Supplied records =>
(* ================================================================== *)
(** ** Missing keys in the rule-based strategy *)
(* ================================================================== *)

Section MissingKeys.



End MissingKeys.

(* ================================================================== *)
(** ** Repeatability of the pipeline *)
(* ================================================================== *)

Section Repeatability.

(** C9 (as the code has it). With [np] bound, two runs of [analyze_dpr] on
    the same text and file name, in any two worlds, both return, and their
    records agree on every field except [analyzed_at], which holds the
    clock reading of each run; the records are equal when the readings are.
    The rule-based risk result of every category, the whole prediction set,
    the overall risk, the risk summary and the recommendations computed
    from the two records are identical. *)
Theorem pipeline_repeatable
    (rt : runtime) (text filename : string) (w1 w2 : world) :
  np_bound rt = true ->
  exists r1 r2,
    fst (analyze_dpr rt text filename w1) = Returns r1
    /\ fst (analyze_dpr rt text filename w2) = Returns r2
    /\ analyzed_at r1 = Some (ticks w1 0%nat)
    /\ analyzed_at r2 = Some (ticks w2 0%nat)
    /\ with_analyzed_at r1 None = with_analyzed_at r2 None
    /\ (ticks w1 0%nat = ticks w2 0%nat -> r1 = r2)
    /\ (forall cat, _rule_based_risk cat r1 = _rule_based_risk cat r2)
    /\ _predict_with_rules r1 = _predict_with_rules r2
    /\ generate_recommendations r1 = generate_recommendations r2
    /\ (forall p w3 w4, exists b1 b2,
          fst (predict_risks p r1 w3) = Returns b1
          /\ fst (predict_risks p r2 w4) = Returns b2
          /\ risk_predictions b1 = risk_predictions b2
          /\ overall_risk b1 = overall_risk b2
          /\ risk_summary b1 = risk_summary b2).
Proof.
  intros Hnp.
  destruct (analyze_dpr_normal rt text filename Hnp)
    as (total & found & q & _ & Hrun).
  eexists. eexists.
  rewrite (Hrun w1), (Hrun w2). cbn [fst].
  split; [reflexivity |]. split; [reflexivity |].
  cbn [analyzed_at].
  split; [reflexivity |]. split; [reflexivity |].
  split; [reflexivity |].
  split; [intros ->; reflexivity |].
  split; [intros cat; reflexivity |].
  split; [reflexivity |].
  split; [reflexivity |].
  intros p w3 w4.
  match goal with
  | |- context [predict_risks p ?a w3] =>
      destruct (predict_risks_try_returns p a w3) as (o1 & s1 & H1 & Ho1 & Hs1)
  end.
  match goal with
  | |- context [predict_risks p ?a w4] =>
      destruct (predict_risks_try_returns p a w4) as (o2 & s2 & H2 & Ho2 & Hs2)
  end.
  unfold predict_risks, try_except. rewrite H1, H2. cbn [fst].
  eexists. eexists. split; [reflexivity |]. split; [reflexivity |].
  cbn [risk_predictions overall_risk risk_summary].
  split; [reflexivity |].
  change (rule_based_entries _) with
    (rule_based_entries
       (with_analyzed_at
          {| DPRAnalyzer.filename := Some filename;
             analyzed_at := None;
             overall_score := Some (round1 total);
             completeness_percentage :=
               Some (round1 (inject_Z found
                             / inject_Z (Z.of_nat (List.length section_weights))
                             * 100)%Q);
             sections_found := Some found;
             total_sections := Some (Z.of_nat (List.length section_weights));
             section_analyses := Some (analyzed_sections text);
             quality_scores := Some q;
             document_stats :=
               Some {| word_count := len_split text;
                       sentence_count := len_re_split text;
                       readability :=
                         if NLP_AVAILABLE rt
                         then calculate_readability rt text
                         else 70 |} |} None)) in Ho1, Ho2, Hs1, Hs2.
  rewrite Ho1 in Ho2. injection Ho2 as <-.
  rewrite Hs1 in Hs2. injection Hs2 as <-.
  split; reflexivity.
Qed.

(** Two runs on the empty text through the theorem: the second, started in
    the world the first one left, agrees with it except for the time. *)
Lemma pipeline_repeatable_empty_text :
  exists r1 r2,
    fst (analyze_dpr nlp_runtime "" "empty.txt" sample_world) = Returns r1
    /\ fst (analyze_dpr nlp_runtime "" "empty.txt" (after_tick sample_world))
       = Returns r2
    /\ with_analyzed_at r1 None = with_analyzed_at r2 None
    /\ _predict_with_rules r1 = _predict_with_rules r2.
Proof.
  destruct (pipeline_repeatable nlp_runtime "" "empty.txt"
              sample_world (after_tick sample_world) eq_refl)
    as (r1 & r2 & H1 & H2 & _ & _ & Hsame & _ & _ & Hrules & _).
  exists r1, r2. repeat split; assumption.
Defined.

(** Two consecutive runs on the same text return different records: the
    second reads a later time. *)
Lemma pipeline_runs_differ_in_time :
  exists r1 r2,
    analyze_dpr nlp_runtime "" "empty.txt" sample_world
    = (Returns r1, after_tick sample_world)
    /\ fst (analyze_dpr nlp_runtime "" "empty.txt" (after_tick sample_world))
       = Returns r2
    /\ analyzed_at r1 = Some "2025-01-01T09:00:00.000000"%string
    /\ analyzed_at r2 = Some "2025-01-01T09:00:01.250000"%string
    /\ analyzed_at r1 <> analyzed_at r2
    /\ r1 <> r2.
Proof.
  destruct (analyze_dpr_normal nlp_runtime "" "empty.txt" eq_refl)
    as (total & found & q & _ & Hrun).
  eexists. eexists.
  rewrite (Hrun sample_world), (Hrun (after_tick sample_world)).
  split; [reflexivity |]. split; [reflexivity |].
  cbn [analyzed_at].
  split; [reflexivity |]. split; [reflexivity |].
  split; [discriminate |].
  intros H. injection H as H. discriminate H.
Qed.

End Repeatability.
(** A directive that is neither a mode nor an accepted pattern nor
    [ignore] leaves the summary of the file as it is. *)
Lemma rejected_pattern_dropped rel pkg before d after wc :
  Key d = "exclude" \/ Key d = "follow" ->
  is_Some (checkPathMatchPattern (GoPath.Join [rel; Value d])) ->
  snd (applyDirectives rel pkg (before ++ d :: after) wc)
  = snd (applyDirectives rel pkg (before ++ after) wc).
Proof.
  intros Hkey [err Herr].
  rewrite !applyDirectives_outcome.
  assert (Hrej : forall key, acceptedPatterns rel key [d] = []).
  { intros key. unfold acceptedPatterns; simpl.
    case_decide; [|done]. by rewrite Herr. }
  assert (Hg : Key d <> "generation_mode") by (destruct Hkey; congruence).
  assert (Hi : Key d <> "ignore") by (destruct Hkey; congruence).
  replace (before ++ d :: after) with (before ++ [d] ++ after) by done.
  rewrite !modesKnown_app, !acceptedPatterns_app, !hasIgnore_app,
    !lastGenerationMode_app, !Hrej.
  cbn [modesKnown forallb lastGenerationMode fold_left hasIgnore existsb].
  rewrite !decide_False by done.
  by rewrite (bool_decide_eq_false_2 _ Hi).
Qed.

Lemma getWalkConfig_stored wc m c :
  getWalkConfig (setExts (<[walkName := WalkExt wc]> m) c) = Return wc.
Proof. unfold getWalkConfig. simpl. by rewrite lookup_insert_eq. Qed.

Lemma Configure_returns c wc rel f c' :
  getWalkConfig c = Return wc ->
  snd (Configure c rel f) = Return c' ->
  from_option (fun f => modesKnown (Directives f)) true f = true
  /\ c' = setExts (<[walkName := WalkExt (childConfig wc rel f)]> (Exts c)) c.
Proof.
  intros Hwc. unfold Configure. rewrite Hwc.
  pose proof (configureWalk_outcome wc rel f) as Hout.
  destruct (from_option _ true f).
  - rewrite (bind_Return _ _ _ Hout). by intros [= <-].
  - by rewrite (bind_Exit1 _ _ Hout).
Qed.

(** C1.  [Configure] replaces the walker's extension of the
    configuration by the child configuration: the parent's with [ignore]
    reset and the directives of the build file applied in file order.
    The child's [excludes] and [follow] are the parent's followed by the
    accepted patterns of the file (the value joined with [rel]), its
    [updateOnly] is what the last [generation_mode] directive selects and
    the parent's when there is none, its [ignore] is set exactly when the
    file has an [ignore] directive, and without a build file the child is
    the parent with [ignore] reset.  The call returns unless a
    [generation_mode] directive names no known mode; in the configuration
    it leaves, the walker's extension read back is the child
    configuration, and the other extensions, the repository root and the
    build file directory are those of the configuration it was given. *)
Theorem Configure_derives_child (c : Config) (wc : walkConfig)
    (rel : string) (f : option File) :
  getWalkConfig c = Return wc ->
  snd (configureWalk wc rel f)
    = snd (applyDirectives rel (from_option Pkg "" f)
             (from_option Directives [] f) (setIgnore false wc))
  /\ snd (Configure c rel f)
    = (if from_option (fun f => modesKnown (Directives f)) true f
       then Return (setExts (<[walkName := WalkExt (childConfig wc rel f)]> (Exts c)) c)
       else Exit1)
  /\ (forall c',
        snd (Configure c rel f) = Return c' ->
        getWalkConfig c' = Return (childConfig wc rel f)
        /\ Exts c' !! walkName = Some (WalkExt (childConfig wc rel f))
        /\ (forall k, k <> walkName -> Exts c' !! k = Exts c !! k)
        /\ RepoRoot c' = RepoRoot c
        /\ ReadBuildFilesDir c' = ReadBuildFilesDir c)
  /\ childConfig wc rel None = setIgnore false wc
  /\ (forall f',
        updateOnly (childConfig wc rel (Some f'))
          = lastGenerationMode (updateOnly wc) (Directives f')
        /\ excludes (childConfig wc rel (Some f'))
          = excludes wc ++ acceptedPatterns rel "exclude" (Directives f')
        /\ follow (childConfig wc rel (Some f'))
          = follow wc ++ acceptedPatterns rel "follow" (Directives f')
        /\ ignore (childConfig wc rel (Some f')) = hasIgnore (Directives f')).
Proof.
  intros Hwc. split; [by destruct f|]. split; [|split; [|by split]].
  - unfold Configure. rewrite Hwc.
    pose proof (configureWalk_outcome wc rel f) as Hout.
    destruct (from_option _ true f).
    + by rewrite (bind_Return _ _ _ Hout).
    + by rewrite (bind_Exit1 _ _ Hout).
  - intros c' Hret.
    destruct (Configure_returns _ _ _ _ _ Hwc Hret) as [_ ->].
    split; [apply getWalkConfig_stored|]. split.
    { cbn [Exts setExts]. by rewrite lookup_insert_eq. }
    split; [|done].
    intros k Hk. cbn [Exts setExts]. by rewrite lookup_insert_ne.
Qed.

Exercise details =>
If a line in the data holds the string "List", copy that line.

Written response =>
                             / inject_Z (Z.of_nat (List.length section_weights))
             total_sections := Some (Z.of_nat (List.length section_weights));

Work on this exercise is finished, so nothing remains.